Sooner or later, most airlines want to upgrade their aircraft interiors. But what happens to the old seats?
“They end up as hidden capital in a warehouse,” explained Thomas Bulirsch, founder and CEO of aircraft interior remarketing site aviationgate.com.
“If an airline doesn’t promote [advertise] the used seats, they can lose their potential value and, instead, become a burden and a cost factor. The longer you keep the seats, the more they cost and one day you could end up having to pay for them to be scrapped. Turning this cost into revenue has to be a good thing.”
The aviationgate.com website was created two years ago as a portal for airlines to sell these seats and help set them up with a new home. The team manages the listings and helps arrange seat refurbishment and certifications to get them flying again. There is no fee for listing seats on the website; aviationgate.com only charges a fixed commission once the seat is sold.
“Nobody is really doing the same thing as us. We are in a niche; the concept is quite unique,” Bulirsch said. “We want to make this invisible market a bit more visible.”
Bulirsch believes the Middle East and African markets have huge potential. “We are just not very well known yet. We have 110 different seat models online, available in a few days in ‘as-removed’ condition. The price is a lot lower than a new seat; it can sometimes be a lot less than half the cost,” he said.
For smaller airlines, high costs and long lead times are not the only issue; it’s capturing the attention of the seat manufacturers in the first place. “The big guys focus on larger requirements and economies of scale.
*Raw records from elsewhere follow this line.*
Lemma refused_is_not_found r :
  response_ok r = false ->
  refused_not_found (answered r) = isNotFound (refusal r).
Proof.
  intros Hok. unfold refused_not_found, isNotFound, refusal. rewrite Hok. cbn [negb andb].
  destruct (isApiErrorBody _); cbn [ae_code ae_status]; [by rewrite orb_comm|]. by rewrite orb_false_r.
Qed.

Ltac settle :=
  repeat (match goal with
    | |- _ <-> _ => split
    | |- _ -> _ => intro
    | H : exists _, _ |- _ => destruct H
    | H : _ /\ _ |- _ => destruct H
    | H : _ \/ _ |- _ => destruct H
    end); simplify_eq; try congruence; eauto 10.

(** C13. What the detail page can be told, and when.  One round trip goes out,
    and it yields the track exactly when the reply is a success whose JSON has
    no errors and holds the track; the failure counts as not found exactly when
    the API refused with 404 or the code [not_found], or answered a null track;
    and the failure is the host's exactly when the API was not reached or its
    reply is not a GraphQL answer.  Nothing else is thrown. *)
Theorem detail_errors (trackId : string) (limit : Z) (w : World) :
  let '(out, w') := trackWithDetections fetch base trackId limit w in
  let reply := fst (fetch (detail_request trackId limit) w) in
  w' = snd (fetch (detail_request trackId limit) w) /\
  ((exists v, out = inl v) <->
     exists g t, gql_answer reply = Some g /\ no_errors g = true /\ gr_data g = Some (Some (Some t))) /\
  ((exists e, out = inr (failed_api e) /\ isNotFound e = true) <->
     refused_not_found reply = true \/
     exists g, gql_answer reply = Some g /\ no_errors g = true /\ gr_data g = Some (Some None)) /\
  ((exists e, out = inr (failed_host e)) <->
     reply = unreachable \/
     (exists r, reply = answered r /\ response_ok r = true /\ gql_answer reply = None) \/
     exists g, gql_answer reply = Some g /\ no_errors g = true /\ gr_data g = Some None).
Proof.
  rewrite detail_cases. split; [done|]. generalize (fst (fetch (detail_request trackId limit) w)) as reply.
  intros [r|].
  2: { cbn. split_and!; settle. }
  pose proof (refused_is_not_found r) as Href.
  destruct (gql_answer (answered r)) as [g|] eqn:Eg.
  - assert (response_ok r = true) as Hok.
    { cbn in Eg. by destruct (response_ok r). }
    assert (refused_not_found (answered r) = false) as -> by (cbn; by rewrite Hok).
    destruct (no_errors g) eqn:Ene; [destruct (gr_data g) as [[[t|]|]|] eqn:Ed|];
      split_and!; settle.
  - destruct (response_ok r) eqn:Hok.
    + assert (refused_not_found (answered r) = false) as -> by (cbn; by rewrite Hok).
      split_and!; settle.
    + rewrite Href by done. split_and!; settle.
Qed.
End Errors.

(** ** Examples *)

Definition sample_page : GqlDetectionPage := {| gpg_detections := []; gpg_next_cursor := None; gpg_total := Some 0 |}.

(** A track with an operator whose altitude is known, over both transports. *)
Definition rest_track : RawTrack :=
  {| raw_track := {| tr_track_id := "T1"; tr_state := CONFIRMED; tr_first_seen := "2026-09-15T03:48:07.250Z";
       tr_last_seen := "2026-09-15T03:48:07.250Z"; tr_detection_count := 3; tr_identity := None;
       tr_confidence := of_ratio 4 5; tr_evidence := None; tr_current := None; tr_history := None;
       tr_operator := Some {| ps_lat := of_Z 52; ps_lon := of_Z 13; ps_alt_geodetic_m := Some (of_Z 40);
         ps_height_agl_m := None; ps_terrain_elevation_m := None; ps_speed_mps := None; ps_track_deg := None;
         ps_at := None |};
       tr_rssi_dbm := None; tr_receivers := None; tr_adsb_correlated := None |};
     raw_evidence := ev_array []; raw_suppression := Some true |}.
Definition gql_track : GqlTrack :=
  {| gt_track_id := "T1"; gt_state := CONFIRMED; gt_first_seen := "2026-09-15T03:48:07.250Z";
     gt_last_seen := "2026-09-15T03:48:07.250Z"; gt_detection_count := 3; gt_confidence := of_ratio 4 5;
     gt_rssi_dbm := None; gt_adsb_correlated := true; gt_identity := None; gt_evidence := Some []; gt_receivers := Some [];
     gt_current := None; gt_history := Some [];
     gt_operator := Some {| go_lat := of_Z 52; go_lon := of_Z 13; go_alt_m := Some (of_Z 40); go_at := None |};
     gt_detections := sample_page |}.

Definition wifi_detection : Detection :=
  {| dt_detection_id := "d1"; dt_ts := "2026-01-01T00:00:00Z"; dt_sensor_id := "wifi-1"; dt_sensor_kind := wifi;
     dt_detection_class := ClsA;
     dt_rf := Some {| rf_freq_hz := Some (of_Z 5745000000); rf_channel := Some 149; rf_rssi_dbm := Some (of_Z (-61));
                      rf_bandwidth_hz := None; rf_snr_db := None |};
     dt_identity := None; dt_position := None; dt_kinematics := None; dt_operator := None;
     dt_signal_features := None; dt_adsb := None; dt_raw := Some {| rw_bytes := "dd"; rw_parser := "odid" |} |}.
Definition gql_detection : GqlDetection :=
  {| gd_detection_id := "d1"; gd_ts := "2026-01-01T00:00:00Z"; gd_sensor_id := "wifi-1"; gd_sensor_kind := wifi;
     gd_detection_class := ClsA;
     gd_rf := Some {| gf_freq_hz := Some "5745000000"; gf_channel := Some 149; gf_rssi_dbm := Some (of_Z (-61));
                      gf_bandwidth_hz := None; gf_snr_db := None |};
     gd_identity := None; gd_position := None; gd_kinematics := None; gd_operator := None;
     gd_signal_features := None; gd_adsb := None |}.
Lemma close_is_final_witness :
  exists s', run [e_resume true half; e_socket_close 1 half] (close (after reconnect_run)) = Some s' /\
    state s' = closed /\ out s' = out (close (after reconnect_run)).
Proof.
  assert (reachable default_options disciplined (after reconnect_run)) as H.
  { apply after_reachable; [vm_compute; intuition congruence | vm_compute; congruence]. }
  destruct (run [e_resume true half; e_socket_close 1 half] (close (after reconnect_run)))
    as [s'|] eqn:E; [|vm_compute in E; discriminate E].
  exists s'. split; [reflexivity|].
  exact (close_is_final default_options _ s' [e_resume true half; e_socket_close 1 half] H eq_refl E).
Defined.

Lemma delay_bounds_witness :
  unit_interval half = true /\
  exists d, delayFor (constructor default_options) half 4 = Some d /\ 0 <= d <= 4000.
Proof. split; [reflexivity | exact (delay_bounds default_options half 4 eq_refl eq_refl eq_refl)]. Defined.

Example delay_four : delayFor (constructor default_options) half 4 = Some 2000.
Proof. vm_compute. reflexivity. Qed.

Lemma open_subscribes_then_refetches_witness :
  exists s' told, step (e_socket_open 1) (after reconnect_run) = Some s' /\
    out s' = out (after reconnect_run) ++ map (fun l => o_state l opened 0) told ++
      [o_send 1 (SubscribeMessage DEFAULT_TOPICS); o_connect 1 true].
Proof.
  assert (reachable default_options disciplined (after reconnect_run)) as H.
  { apply after_reachable; [vm_compute; intuition congruence | vm_compute; congruence]. }
  assert (attached (after reconnect_run) 1) as Ha.
  { exists {| readyState := CONNECTING; handlers := true |}. vm_compute. intuition congruence. }
  destruct (step (e_socket_open 1) (after reconnect_run)) as [s'|] eqn:E;
    [|vm_compute in E; discriminate E].
  destruct (open_subscribes_then_refetches default_options _ s' 1 H Ha E) as (told&Ho&_).
  exists s', told. split; [reflexivity|exact Ho].
Defined.

End Examples.
(** A monotone clock opens at most one new window in a second. *)
Lemma gate_run_burst ins g t :
  0 <= g_count g ->
  (forall now i, In (now, i) ins -> t <= now <= t + DEBUG_BURST_WINDOW_MS) ->
  zlen (List.filter is_debug_input (snd (gate_run ins g))) <=
    Z.max 0 (DEBUG_BURST_LIMIT - g_count g) + DEBUG_BURST_LIMIT.
Proof.
  revert g. induction ins as [|[now i] ins IH]; intros g Hc Hw.
  { simpl. change (zlen []) with 0. unfold DEBUG_BURST_LIMIT. lia. }
  cbn [gate_run]. pose proof (Hw now i (or_introl eq_refl)) as Hnow.
  assert (forall n' i', In (n', i') ins -> t <= n' <= t + DEBUG_BURST_WINDOW_MS) as Hw'.
  { intros n' i' Hin. apply (Hw n' i'). by right. }
  unfold gate. destruct (is_debug i) eqn:Hi.
  - destruct (Z.ltb_spec DEBUG_BURST_WINDOW_MS (now - g_start g)) as [Hf|Hf].
    + change (DEBUG_BURST_LIMIT <? 1) with false. cbv iota.
      pose proof (gate_run_window ins {| g_start := now; g_count := 1; g_suppressed := g_suppressed g |} now) as Hone.
      destruct (gate_run ins _) as [g' ls]. simpl in Hone |- *. rewrite Hi, zlen_cons.
      unfold DEBUG_BURST_LIMIT in *. specialize (Hone ltac:(lia) ltac:(lia)).
      assert (zlen (List.filter is_debug_input ls) <= Z.max 0 (12 - 1)); [|lia].
      apply Hone. intros n' i' Hin. specialize (Hw' n' i' Hin). lia.
    + destruct (Z.ltb_spec DEBUG_BURST_LIMIT (g_count g + 1));
        (match goal with |- context [gate_run ins ?x] => specialize (IH x) end;
         destruct (gate_run ins _) as [g' ls]; simpl in IH |- *; rewrite ?Hi, ?zlen_cons;
         specialize (IH ltac:(lia) Hw'); unfold DEBUG_BURST_LIMIT in *; lia).
  - destruct (0 <? g_suppressed g);
      (match goal with |- context [gate_run ins ?x] => specialize (IH x) end;
       destruct (gate_run ins _) as [g' ls]; simpl in IH |- *; rewrite ?Hi;
       specialize (IH ltac:(simpl; lia) Hw'); lia).
Qed.

(** ** Export *)

Definition dquote : ascii := "034"%char.
Definition newline : ascii := "010"%char.
Definition comma : ascii := ","%char.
A lot of customers in the Middle East and Africa are not a focus area for the big seat original equipment manufacturers (OEMs). They are not willing to deliver low quantities of seats; it’s just not possible to go to an OEM for one or two shipsets. For us, scale is not a problem. We are happy to work with lower quantities.”
Aviationgate.com lists seats for a wide range of aircraft types, including older models, which could be hard to find elsewhere. It can customise the seats and bring them up to standard by refurbishing them, renewing the covers and fixing or changing plastic parts.
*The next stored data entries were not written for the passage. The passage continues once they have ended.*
Lemma onSensors_lookup l acc sensor :
  List.NoDup (map sh_sensor_id l) -> In sensor l ->
  fst (fold_left (fun acc sensor => onSensor sensor acc) l acc) !! sh_sensor_id sensor =
  Some (sh_healthy sensor).
Proof.
  revert acc. induction l as [|x l IH]; intros acc Hnd Hin; [done|]. simpl in *.
  inversion Hnd as [|? ? Hn Hnd']; subst.
  assert (forall l acc, ~ In (sh_sensor_id sensor) (map sh_sensor_id l) ->
    fst (fold_left (fun acc sensor => onSensor sensor acc) l acc) !! sh_sensor_id sensor =
    fst acc !! sh_sensor_id sensor) as Hother.
  { clear. induction l as [|y l IH]; intros acc Hn; simpl in *; [done|].
    rewrite IH, onSensor_lookup, lookup_insert_ne by tauto. done. }
  destruct Hin as [->|Hin]; [|by apply IH].
  by rewrite Hother, onSensor_lookup, lookup_insert_eq.
Qed.

Lemma onSensors_seen l m :
  (forall sensor, In sensor l -> m !! sh_sensor_id sensor = Some (sh_healthy sensor)) ->
  fold_left (fun acc sensor => onSensor sensor acc) l (m, []) = (m, []).
Proof.
  induction l as [|x l IH]; intros H; simpl; [done|].
  rewrite (H x) by (by left). rewrite bool_decide_true by done. apply IH. intros y Hy. apply H. by right.
Qed.

Lemma onHealth_repeat h s :
  List.NoDup (map sh_sensor_id (hl_sensors h)) ->
  onHealth h (fst (onHealth h s)) = (fst (onHealth h s), []).
Proof.
  intros Hnd. unfold onHealth at 2 3. set (line := match _ with true => _ | false => _ end).
  pose proof (fun x => onSensors_lookup (hl_sensors h) (lg_sensorHealth s, line) x Hnd) as H.
  destruct (fold_left _ _ _) as [m l]. cbn [fst] in *. unfold onHealth.
  cbn [lg_lastStatus lg_sensorHealth lg_tracks lg_lastRecording].
  rewrite bool_decide_true by done. cbn [negb]. by rewrite onSensors_seen.
Qed.

(** ** Properties *)

(** C9. Transitions, not samples: over any sequence of readable frames, however
    tracks interleave, the lines about a track are one for its first sighting,
    one for each of its three facts (state, confirmation, having a position)
    that differs from the previous update, and one for its closing. *)
Theorem lines_are_transitions (frames : list ServerFrame) (id : string)
  (Hr : forallb readable frames = true) :
  zlen (List.filter (about id) (snd (logs frames new_logger))) = deserved id None frames.
Proof. by rewrite (logs_deserved frames new_logger id Hr). Qed.

(** Frames that repeat a reading. *)
Definition repeatable (f : ServerFrame) : Prop :=
  match f with
  | track_update _ raw => evidenceClasses raw <> None
  | health_frame _ h => List.NoDup (map sh_sensor_id (hl_sensors h))
  | monitoring_frame _ _ | ping_frame _ => True
  | _ => False
  end.

(** A repeated reading is silent: after any track update, health or recording
    frame, in any state, the same frame again logs nothing and changes nothing. *)
Lemma repeat_is_silent (f : ServerFrame) (s : Logger) (Hf : repeatable f) :
  let s' := fst (fst (frameLogger f s)) in
  frameLogger f s' = (s', [], false).
Proof.
  destruct f as [ts raw|ts id'|ts d|ts h|ts c|ts w|ts m|ts]; simpl in Hf |- *; try done.
  - pose proof (onTrack_spec raw (lg_tracks s) "") as H1.
    destruct (onTrack raw (lg_tracks s)) as [[m l] th]. destruct H1 as (_&->&_); [done|]. simpl.
    unfold onTrack. rewrite lookup_insert_eq. unfold shape_of. cbn [mm_state mm_confirmed mm_hadPosition].
    rewrite bool_decide_true, !eqb_reflx by done. cbn [negb]. by rewrite insert_insert_eq.
  - by rewrite onHealth_repeat.
  - unfold onMonitoring. destruct (bool_decide (lg_lastRecording s = Some (mn_enabled m))) eqn:E;
      cbn [fst lg_lastRecording lg_tracks lg_lastStatus lg_sensorHealth]; rewrite ?E; [done|].
    by rewrite bool_decide_true.
Qed.

(** ** Examples *)
Section Examples.

Definition far_track (conf : num) (st : TrackState) : RawTrack :=
  {| raw_track :=
       {| tr_track_id := "t1"; tr_state := st; tr_first_seen := ""; tr_last_seen := "";
          tr_detection_count := 1; tr_identity := None; tr_confidence := conf; tr_evidence := None;
          tr_current := None; tr_history := None; tr_operator := None; tr_rssi_dbm := None;
          tr_receivers := None; tr_adsb_correlated := None |};
     raw_evidence := ev_array []; raw_suppression := None |}.

Definition confirming : list ServerFrame :=
  [track_update "" (far_track (of_ratio 1 2) TENTATIVE); track_update "" (far_track (of_ratio 1 2) TENTATIVE);
   track_update "" (far_track (of_ratio 7 10) CONFIRMED); track_closed "" "t1"].

Lemma lines_are_transitions_witness :
  zlen (List.filter (about "t1") (snd (logs confirming new_logger))) = 4.
Proof. apply (lines_are_transitions confirming "t1"). reflexivity. Defined.

Lemma repeat_is_silent_witness :
  let f := track_update "" (far_track (of_ratio 7 10) CONFIRMED) in
  let s' := fst (fst (frameLogger f new_logger)) in
  frameLogger f s' = (s', [], false).
Proof.
  apply (repeat_is_silent (track_update "" (far_track (of_ratio 7 10) CONFIRMED)) new_logger).
  simpl. discriminate.
Defined.

Example confidence_text : toFixed 2 (of_ratio 7 10) = "0.70".
Proof. vm_compute. reflexivity. Qed.

(** Evidence that is not an array: the memo is written, the line is not, and the
    handler throws. *)
Definition object_evidence : RawTrack :=
  {| raw_track := raw_track (far_track (of_ratio 1 2) TENTATIVE);
     raw_evidence := ev_object []; raw_suppression := None |}.

Lemma unreadable_evidence_loses_opening :
  let '(s, lines, threw) := frameLogger (track_update "" object_evidence) new_logger in
  threw = true /\ lines = [] /\ is_Some (lg_tracks s !! "t1") /\
  snd (fst (frameLogger (track_update "" object_evidence) s)) = [].
Proof. vm_compute. repeat split; eauto. Qed.

End Examples.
The company is also able to fit in-flight entertainment (IFE) systems, as it removes these and refits them too, with space to overhaul three narrow-body shipsets at once and store seats if needed.
The supply chain is just the seller, the website and the buyer. “We deal with people directly from our office. We don’t have middlemen in between making the products a lot more expensive. We have defined processes behind everything. This is not a grey market, or someone unknown selling seats from a warehouse. We have all the traceability documents and certification available to make the process of buying used seats a lot more secure.”
Finally, there is that potential revenue stream too. “Lots of airlines use us not only to source seats, but also to sell them. We are constantly looking to buy surplus seats. I would even put that in the category of ancillary revenues,” Bulirsch said.